Alan Neville

Personal information
- Native name: Ailéin Ó Nia (Irish)
- Born: 1969 (age 56–57) Clarecastle, County Clare, Ireland

Sport
- Sport: Hurling
- Position: Left corner-forward

Club
- Years: Club
- Clarecastle

Club titles
- Clare titles: 4
- Munster titles: 1

Inter-county
- Years: County / Apps (scores)
- 1992-1995: Clare / 7 (0-2)

Inter-county titles
- Munster titles: 0
- All-Irelands: 1
- NHL: 0
- All Stars: 0

= Alan Neville =

Irish hurler (born 1969)

Alan Neville (born 1969) is an Irish former hurler who played as a left corner-forward for the Clare senior hurling team.

Neville made his first appearance for the team during the 1992 championship and became a regular member of the starting fifteen over the next few seasons. During that time he won one All-Ireland medal on the field of play and one Munster medal as a non-playing substitute.

At club level Neville is a Munster medalist with Clarecstle. In addition to this he also won four county club championship medals.

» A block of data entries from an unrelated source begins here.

(* ===== verification/Examples.v ===== *)
(** Concrete instances for the code the agent does not contain, and small
    systems to run it on: what the witnesses of the properties evaluate. *)
From S2P Require Import Prelude Str StrFacts External Text Structured Sink SinkFacts Tailed Multiline Watcher WatcherFacts SessionFacts.
From S2P Require Import Source Journal Unified Config.
From Stdlib Require Import Strings.Byte.

Module Examples.
Export External.Reference.

(** A JSON reader that knows no document, for code paths without JSON. *)
#[global] Instance no_json : SerdeJson := {| json_from_str _ := None; json_to_string _ := [] |}.

(** Literal patterns: a match is an occurrence. *)
#[global] Instance literal_regex : Regex := {|
  regex := bytes;
  regex_new p := Some p;
  is_match p s := match find_sub p s with Some _ => true | None => false end;
|}.

(** Patterns without wildcards match themselves. *)
#[global] Instance literal_glob : Glob := {|
  pattern := bytes;
  pattern_new p := Some p;
  pattern_matches p s := bool_decide (p = s);
|}.

(** The channel that never refuses. *)
#[global] Instance open_channel : LogSink (list LogEntry) := list_sink.
#[global] Instance open_channel_ok : LogSinkOk (list LogEntry) := list_sink_ok.

Definition plain_opts : FileParseOpts := mkFileParseOpts false false false.

Definition log_path : bytes := b#"/var/log/app.log".
Definition log_id : FileId := mkFileId 8 42.

(** A freshly registered file read from position [p]. *)
Definition fresh_file (p : N) : TailedFile := mkTailedFile log_path p log_id [] 0 None false None.

(** A system with the one file [path], holding [c]. *)
Definition one_file (path : bytes) (fid : FileId) (c : bytes) : Os :=
  let md := mkMetadata fid (len c) (Some 0) in
  mkOs
    (fun p => if bool_decide (p = path) then Some md else None)
    (fun p => if bool_decide (p = path) then Some fid else None)
    (fun f => if bool_decide (f = fid) then Some md else None)
    (fun f p => if bool_decide (f = fid)
                then Some (match drop (N.to_nat p) c with [] => [] | d => [Data d] end) else None)
    (fun _ => take 3 c)
    (fun _ => None)
    (fun _ => Some [path])
    (fun p => bool_decide (p = path))
    0.

Definition app_os (c : bytes) : Os := one_file log_path log_id c.

Lemma app_os_serves c t : path t = log_path -> id t = log_id -> serves (app_os c) t c.
Proof.
  intros Hp Hi. exists log_id, (mkMetadata log_id (len c) (Some 0)). unfold app_os, one_file. cbn.
  rewrite Hp, Hi. rewrite !bool_decide_eq_true_2 by done. split_and!; [done..|].
  intros p _. eexists. split; [done|]. destruct (drop (N.to_nat p) c) as [|x d]; cbn.
  - split; [constructor|done].
  - split; [by repeat constructor|by rewrite app_nil_r].
Qed.

(** A checkpoint directory whose writes always succeed. *)
Definition io_ok : CheckpointIo := mkCheckpointIo true 0 true true true.
Definition save_ok : SaveIo := mkSaveIo true 1000 true.
End Examples.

In retirement from plays Neville as become involved in team management as a selector with Cratloe.

==Playing career==

===Club===

Neville played his club hurling with his local team in Clarecastle and enjoyed much success during a golden age for the club.

After playing for the club's minor and under-21 teams, Neville made his championship debut in 1987. That year Clarecastle qualified for a second consecutive county championship final. Feakle were the opponents on this occasion, however, Clarecastle made history by retaining the title for the first time. A 0-15 to 0-11 score line gave Neville his first championship medal.

Three-in-a-row proved beyond Neville's side, while Clarecastle were beaten by Sixmilebridge in the county final of 1989.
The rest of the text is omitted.